Servicing and retaining season ticketholders was in its infancy, she recalled. “Now there is a lot of science behind it. Big data helps us with decisions, strategy, how to interface, policies, but we’re always focusing on the relationship between the rep and the person. If you know me on a first name basis and you can get me into the High Five club where my nephew slaps the hand of the player, that’s more important.” 

That's just half her day; her responsibilities expanded to include GM of the venue. 

When Woolworth called her back into his office that day in 2006, Stone asked what folder she should bring. She likes to be prepared. He told her not to bring anything, and her heart stopped. 

But when she was invited to the quieter lounge area of his office, not a behind-the-desk encounter, she realized it would be friendly. He told her Diaz was leaving and he wanted her to take the GM job. “He said, ‘You’re not going to be changing light bulbs. You are going to be managing and leading the team and I think you can do it,’” she remembers.

Woolworth already had the organizational structure in mind, with Jim Spencer elevated to assistant GM on the operations and construction side, and Brian Babin on the basketball front of house and event services side.

Stone left the office, went on a six-mile run on the beach, slept on it and the next day, made her story by taking the job. 

Learning is Continuous

Stone spent the next 12 months working every single event, from catering to concerts, awards shows to Heat games, to understand her new job and to gain respect from the hardworking people who do the job every day. 

Don Rankin, Pritchard Sports & Entertainment, has had the cleaning contract at the building from the beginning and, as a vendor reporting to Stone, he has admired her leadership skills from day one. “Kim took over with no experience running a building. She’s extremely bright and articulate and she knows what she doesn’t know. She has developed a team and empowered them and over the years she has learned what they all do. She’s among the most elite facility managers that I’ve ever dealt with,” Rankin said.

Stone’s departments today are parking, operations, engineering, event services, guest services, cleaning, food and beverage (handled by Levy Restaurants), event security (Contemporary Services Corp.), Miami Police Department and fire. 

“Then I have my other season ticket services side and the VP of season ticket services reports to me,” Stone said.

Her hybrid role is quite unorthodox for a venue GM. Eric Bresler, AEG, who has known Stone for years, noted: “She has a passion for people, a passion for the staff who work for her and she cares deeply about the fan who comes to the arena. There aren’t many venue managers who have a direct responsibility for season ticketholders. When you build that rapport with season ticketholders, it blends into how you look at operating the venue from a staff standpoint and how you deal with people.”

Stone’s best advice for women in this industry is “go for it. It gives me goose bumps. This is an industry that is pretty gender blind as far as I can tell.”

The venue industry is taxing — on your family and your personal time, she admits, adding that it is also very rewarding. 

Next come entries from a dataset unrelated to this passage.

(* ===== verification/Startup.v ===== *)
(** * Start-up

    [main] of [src/main.rs] and [Db::connect] of [src/infra/db.rs]: which services a
    process needs and which tasks it runs in each mode, the bounded retry of the
    database connection, and how the configuration becomes the state of the handlers. *)

From S2P Require Import Prelude Effects Text Sql Keyset Domain Schema Redis RateLimits RateLimiter Trust.
From S2P Require Import Invites Crypto Auth World Feed Stories Notifications Media Http App Middleware Config.
From S2P Require Import HandlersUsers HandlersPosts HandlersMedia HandlersSafety HandlersStories Endpoints.
From S2P Require Import ClientErrors Access.
From stdpp Require Import options.

#[local] Open Scope Z_scope.

(** ** The database connection *)

Definition CONNECT_MAX_ATTEMPTS : nat := 10.
Definition CONNECT_RETRY_DELAY_SECS : Z := 2.

(** [db_statement_timeout_seconds * 1000] in [u64], as a release build computes it. *)
Definition statement_timeout_ms (seconds_ : Z) : Z := (seconds_ * 1000) mod 2 ^ 64.

(** What the loop did: its result, the number of attempts and the seconds slept. *)
Record Connecting := mkConnecting { conn_result : Result string unit; attempts : nat; slept : Z }.

(** The [loop]; [outcome] is what the [n]-th attempt meets. *)
Fixpoint connect_loop (fuel : nat) (outcome : nat → Result string unit) (attempt : nat) (slept : Z) :
    option Connecting :=
  match fuel with
  | O => None
  | S fuel' =>
      match outcome attempt with
      | Ok _ => Some (mkConnecting (Ok tt) attempt slept)
      | Err err =>
          if (attempt <? CONNECT_MAX_ATTEMPTS)%nat
          then connect_loop fuel' outcome (S attempt) (slept + CONNECT_RETRY_DELAY_SECS)
          else Some (mkConnecting (Err err) attempt slept)
      end
  end.
Definition connect (outcome : nat → Result string unit) : option Connecting :=
  connect_loop CONNECT_MAX_ATTEMPTS outcome 1 0.

Lemma connect_loop_spec fuel outcome n s :
  (1 ≤ n)%nat → (n + fuel = 11)%nat → (1 ≤ fuel)%nat → (∀ m, (1 ≤ m < n)%nat → is_ok (outcome m) = false) →
  ∃ c, connect_loop fuel outcome n s = Some c ∧ (n ≤ attempts c ≤ 10)%nat ∧
    slept c = s + 2 * Z.of_nat (attempts c - n) ∧ conn_result c = (if is_ok (outcome (attempts c)) then Ok tt else outcome (attempts c)) ∧
    (∀ m, (1 ≤ m < attempts c)%nat → is_ok (outcome m) = false) ∧
    (is_ok (conn_result c) = false → attempts c = 10%nat).
Proof.
  revert n s. induction fuel as [|fuel IH]; intros n s Hn Hf H1 Hbad; [lia|]. cbn [connect_loop].
  destruct (outcome n) as [[]|err] eqn:Ho.
  - eexists. split; [done|]. simpl. rewrite Ho. split_and!; [lia|lia|lia|done|done|done].
  - destruct (Nat.ltb_spec n CONNECT_MAX_ATTEMPTS) as [Hlt|Hge]; unfold CONNECT_MAX_ATTEMPTS in *.
    + destruct (IH (S n) (s + CONNECT_RETRY_DELAY_SECS)) as (c & Hc & Hr & Hs & Hres & Hb & Hten); [lia..| |].
      { intros m Hm. destruct (decide (m = n)) as [->|]; [by rewrite Ho|]. apply Hbad. lia. }
      exists c. split; [done|]. unfold CONNECT_RETRY_DELAY_SECS in *. split_and!; try done; lia.
    + eexists. split; [done|]. simpl. rewrite Ho. split_and!; [lia|lia|lia|done|done|]. intros. lia.
Qed.

(** Waiting for the database is bounded: the connection loop always ends, after at
    most ten attempts and eighteen seconds of sleep; it connects at the first attempt
    that works, and gives up, with the error of the tenth, only if all ten failed. *)
Theorem connect_terminates outcome :
  ∃ c, connect outcome = Some c ∧ (1 ≤ attempts c ≤ 10)%nat ∧ slept c = 2 * (Z.of_nat (attempts c) - 1) ∧
    (∀ m, (1 ≤ m < attempts c)%nat → is_ok (outcome m) = false) ∧
    (is_ok (conn_result c) = is_ok (outcome (attempts c))) ∧
    (is_ok (conn_result c) = false → attempts c = 10%nat ∧ conn_result c = outcome 10%nat).
Proof.
  destruct (connect_loop_spec 10 outcome 1 0) as (c & Hc & Hr & Hs & Hres & Hb & Hten); [lia..|].
  exists c. split_and!; try done; [lia..| |].
  - rewrite Hres. by destruct (outcome (attempts c)) as [[]|].
  - intros Hbad. specialize (Hten Hbad). split; [done|]. rewrite Hres in Hbad |- *. rewrite Hten in Hbad |- *.
    by destruct (outcome 10%nat) as [[]|].
Qed.

(** ** [main] *)

Inductive Task := ApiServer | ServerlessServer | NotificationWorker | CleanupLoop | MediaLoop.
Inductive Outcome := Running (tasks : list Task) | Failed (err : string) | Panicked.

(** What the services answer when the process connects, and the listening socket. *)
Record Services := mkServices {
  sv_db : nat → Result string unit; sv_redis : Result string unit; sv_storage : Result string unit;
  sv_queue : Result string unit; sv_recorder : Result string unit; sv_bind : Result string unit }.

Definition connect_result (outcome : nat → Result string unit) : Result string unit :=
  match connect outcome with Some c => conn_result c | None => Err "" end.

(** [x?; rest]. *)
Definition and_then (x : Result string unit) (rest : Outcome) : Outcome :=
  match x with Ok _ => rest | Err err => Failed err end.
(** [mpsc::channel] panics without room for a message. *)
Definition MAX_PERMITS : Z := 2 ^ 61 - 1.
Definition channel (capacity : Z) (rest : Outcome) : Outcome :=
  if (1 <=? capacity) && (capacity <=? MAX_PERMITS) then rest else Panicked.

Section main.
Context `{ConfigLib}.

Definition main (env : EnvVars) (sv : Services) : Outcome :=
  match fst (from_env env) with
  | Err err => Failed err
  | Ok config =>
      if bool_decide (app_mode config = "serverless-worker") then
        and_then (connect_result (sv_db sv)) (and_then (sv_storage sv) (and_then (sv_bind sv)
          (Running [ServerlessServer])))
      else if bool_decide (app_mode config = "worker") then
        and_then (connect_result (sv_db sv)) (and_then (sv_storage sv) (and_then (sv_queue sv)
          (Running [MediaLoop])))
      else
        and_then (connect_result (sv_db sv)) (and_then (sv_redis sv) (and_then (sv_storage sv) (and_then (sv_queue sv)
          (and_then (sv_recorder sv) (channel (notification_queue_capacity config)
            (if bool_decide (app_mode config = "api")
             then and_then (sv_bind sv) (Running [NotificationWorker; CleanupLoop; ApiServer])
             else if bool_decide (app_mode config = "combined")
             then and_then (sv_bind sv) (Running [NotificationWorker; CleanupLoop; MediaLoop; ApiServer])
             else Failed ("unknown APP_MODE: " +:+ app_mode config)))))))
  end.

(** The tasks of a mode, and whether the services it needs answered. *)
Definition mode_tasks (mode : string) : option (list Task) :=
  str_case mode
    [ ("serverless-worker", Some [ServerlessServer]); ("worker", Some [MediaLoop]);
      ("api", Some [NotificationWorker; CleanupLoop; ApiServer]);
      ("combined", Some [NotificationWorker; CleanupLoop; MediaLoop; ApiServer]) ] None.
Definition mode_needs (mode : string) (capacity : Z) (sv : Services) : bool :=
  is_ok (connect_result (sv_db sv)) && is_ok (sv_storage sv) &&
  str_case mode
    [ ("serverless-worker", is_ok (sv_bind sv)); ("worker", is_ok (sv_queue sv)) ]
    (is_ok (sv_redis sv) && is_ok (sv_queue sv) && is_ok (sv_recorder sv) && is_ok (sv_bind sv)
     && (1 <=? capacity) && (capacity <=? MAX_PERMITS)).

Lemma and_then_running x rest tasks :
  and_then x rest = Running tasks ↔ is_ok x = true ∧ rest = Running tasks.
Proof using Type. destruct x; simpl; naive_solver. Qed.
Lemma channel_running c rest tasks :
  channel c rest = Running tasks ↔ (1 <=? c) && (c <=? MAX_PERMITS) = true ∧ rest = Running tasks.
Proof using Type. unfold channel. case_match; naive_solver. Qed.

(** C32: a process runs what its mode says, or does not run: [main] comes up exactly
    when the environment is a valid configuration, the mode is one of the four, and
    the services that mode needs answered (a worker needs neither Redis nor a socket,
    the serverless container neither Redis nor the queue); it then runs the tasks of
    the mode and no others. In the API modes it also takes a positive capacity of the
    notification channel: with 0, which the configuration accepts, it panics. *)
Theorem startup_exact env sv tasks :
  main env sv = Running tasks ↔
  ∃ config, fst (from_env env) = Ok config ∧
    mode_tasks (app_mode config) = Some tasks ∧
    mode_needs (app_mode config) (notification_queue_capacity config) sv = true.
Proof using Type.
  unfold main. destruct (fst (from_env env)) as [config|err]; [|naive_solver].
  transitivity (mode_tasks (app_mode config) = Some tasks ∧
                mode_needs (app_mode config) (notification_queue_capacity config) sv = true).
  2:{ split; [by exists config|]. by intros (? & [= <-] & ?). }
  unfold mode_tasks, mode_needs, bool_decide. cbn [str_case].
  repeat case_decide; try congruence.
  all: rewrite ?and_then_running, ?channel_running, ?and_then_running, ?andb_true_iff; naive_solver.
Qed.

(** ** The state of the handlers *)

(** The fields of [AppState] that come from the configuration. *)
Definition state_of (config : AppConfig) : AppState :=
  mkAppState (Config.upload_url_ttl_seconds config) (Config.upload_max_bytes config) (admin_token config)
    (mkAuthConfig (paseto_access_key config) (paseto_refresh_key config)
       (Config.access_ttl_minutes config) (Config.refresh_ttl_days config))
    (Config.s3_public_endpoint config) (Config.ip_signup_rate_limit config)
    (Z.to_nat (notification_queue_capacity config)).

(** C33: who is the administrator is decided by the environment alone: a request passes
    the administrator check exactly when the variable is set and the header repeats
    its value. The empty value counts: with [ADMIN_TOKEN] set to nothing, as the
    compose files do by default, an empty header opens every administrative
    endpoint. *)
Theorem admin_access_exact env config rq a :
  fst (from_env env) = Ok config →
  admin (state_of config) rq a = (Ok tt, a) ↔
  ∃ token, env "ADMIN_TOKEN" = Some token ∧ rq_headers rq !! "x-admin-token" = Some token.
Proof using Type.
  intros Hc. destruct (from_env_spec env) as [_ Hs]. rewrite Hc in Hs. pose proof (d_admin _ _ Hs) as Ht.
  unfold admin, Http.admin_token, state_of, from_result. cbn [expected_admin_token]. rewrite Ht.
  destruct (env "ADMIN_TOKEN") as [expected|]; [|naive_solver].
  destruct (rq_headers rq !! "x-admin-token") as [provided|]; [|naive_solver].
  case_bool_decide; naive_solver.
Qed.
End main.

(** ** Concrete starts *)

#[local] Existing Instances one_net text_config.
Definition all_up : Services := mkServices (λ n, if (n <? 3)%nat then Err "refused" else Ok tt) (Ok tt) (Ok tt) (Ok tt) (Ok tt) (Ok tt).

(** The database answers at the third attempt. *)
Lemma startup_exact_witness : main dev_env all_up = Running [NotificationWorker; CleanupLoop; ApiServer].
Proof. apply (proj2 (startup_exact dev_env all_up _)). exists dev_config. by vm_compute. Defined.

(** A capacity of zero is a valid configuration on which the process panics. *)
Definition no_capacity : EnvVars := λ key,
  if decide (key = "NOTIFICATION_QUEUE_CAPACITY") then Some "0" else dev_env key.
Example no_capacity_panics : main no_capacity all_up = Panicked.
Proof. vm_compute. reflexivity. Qed.

(** With the empty token of the sample environment, an empty header makes an invite. *)
#[local] Existing Instance Sample.toy_libs.
Definition empty_header : Request := mkRequest "POST" "/admin/invites" {[ "x-admin-token" := "" ]} None.
Lemma admin_access_exact_witness :
  admin (state_of dev_config) empty_header Sample.app = (Ok tt, Sample.app) ∧
  is_ok (fst (serve (state_of dev_config) (Sample.env 50) empty_header (AdminCreateInvite (Some None)) Sample.app)) = true.
Proof.
  split; [|vm_compute; reflexivity].
  apply (proj2 (admin_access_exact dev_env dev_config empty_header Sample.app dev_env_read)).
  exists "". split; reflexivity.
Defined.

She has managed to nurture a family life as she has climbed the ladder and now has a two-and-a-half-year-old son, Quinton Clark Jones-Stone, and a partner of six years, Karla Jones-Stone. They married in Vancouver, British Columbia.

To accommodate family and work, they bought a home six miles from the arena so she can go home at lunch. Together time is a priority. Sometimes, Karla and Quinton come to the office and he dribbles on the practice court.

Going into the 2013 NBA championships, she already had Tuesday, the day of Game 6, at AmericanAirlines Arena, planned. She would work from 9 a.m. to 3 p.m. (office mode), go home from 3-4 pm (family mode) and return to the arena from 4 p.m. to 2 a.m. (game mode). 

“Life is complex — apparently I like it that way. I like challenges, change, trying something new, improving — all for the right reasons,” Stone concluded. “I’m a little unorthodox.”